American education tends to fear that which cannot be easily assessed, and the creative student isn’t given opportunities to develop her valuable gifts. However, in practice, the general assumption that creativity is autonomous does not stand. The school must vigorously oppose the view that, given proper modern technical equipment, one can live in a perfectly functioning organization requiring no extra effort or input, and automatically enjoy success and financial security.1 Students must be challenged to question existing strategies and encouraged to engage in system-level thinking—looking at the larger cultural context or whether or not the problem they are faced with is even worth solving.

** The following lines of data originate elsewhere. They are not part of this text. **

(* ===== verification/ViewCache.v ===== *)
(** * ViewCache: cached views over frames

    Views that are cached keep what they left in a frame, and leave the same in the next one
    without being rendered, unless they are dirty; in any number of frames, in any order, and
    with other elements drawn between them. *)

From Stdlib Require Import NArith ZArith.
From S2P Require Import Geometry Scene.
From stdpp Require Import base list option numbers gmap.
From S2P Require Import Prelude Sorting EntityMap LineLayout LineCache TabStop DispatchReuse DispatchFrame Geometry Frame FrameParts FrameStates FrameReuse Drawable.

#[local] Set Warnings "-register-all,-clear-no-such-hyp".

Section Views.
Context {Tree Reused Scn Tabs Text TextIndex Cx Layout : Type}.
Context `{FrameTreeLaws Tree Reused} `{FrameScene Scn} `{FrameTabs Tabs} `{FrameTextLaws Text TextIndex} `{FrameApp Cx Tracked} `{FrameLayout Layout LayoutId}.
Context {StateKey ElementState : Type} `{!EqDecision StateKey, !Countable StateKey}.
Context {AnyElement WinView MouseListener InputHandler Tooltip ElementId TextStyle CursorStyle : Type}.

Abbreviation Win := (Window (Tree := Tree) (Scn := Scn) (Tabs := Tabs) (Text := Text) (TextIndex := TextIndex) (Cx := Cx) (Layout := Layout) (StateKey := StateKey)
  (ElementState := ElementState) (Element := AnyElement) (View := WinView) (MouseListener := MouseListener) (InputHandler := InputHandler) (Tooltip := Tooltip)
  (ElementId := ElementId) (TextStyle := TextStyle) (CursorStyle := CursorStyle)).
Abbreviation Range := (PrepaintStateIndex (TextIndex := TextIndex) * PrepaintStateIndex (TextIndex := TextIndex))%type.
Abbreviation Contents := (Content (TextIndex := TextIndex) (StateKey := StateKey) (Element := AnyElement) (Tooltip := Tooltip) (ElementId := ElementId)
  (TextStyle := TextStyle)).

This design teaching philosophy must not neglect design history and theory or forsake instructing students in the foundational art of looking. No design movement exists within a bubble. On the contrary, hand-in-hand with vigorous formal aesthetic training, the student trained in design theory and creative thinking processes will have the advantage. Through a process of analysis and investigation of alternative solutions, students will experience the essential and timeless components of graphic design that will last far beyond fads and trends; they must possess the skills and reverence for the career they are embarking on.
From the micro to the macro, a design student’s entire academic career must be well designed—from the progression of courses to the daily activities within the classroom. There are many ways in which this ideology manifests in the day-to-day. As the instructor, I infuse my curriculum with theory and socially engaged projects. Students’ projects often have a personal bent. They are encouraged to work with content they care about. Because of this, they are highly engaged in the processes—they work harder, experiment, expand ideas, and learn more. This model teaches students to experience more of what is happening around them and participate in conversations of broader social issues.
1 Hofmann, Armin. (1965). Graphic Design Manual: Principles and Practice (pp. 9–12). New York: Van Nostrand Reinhold.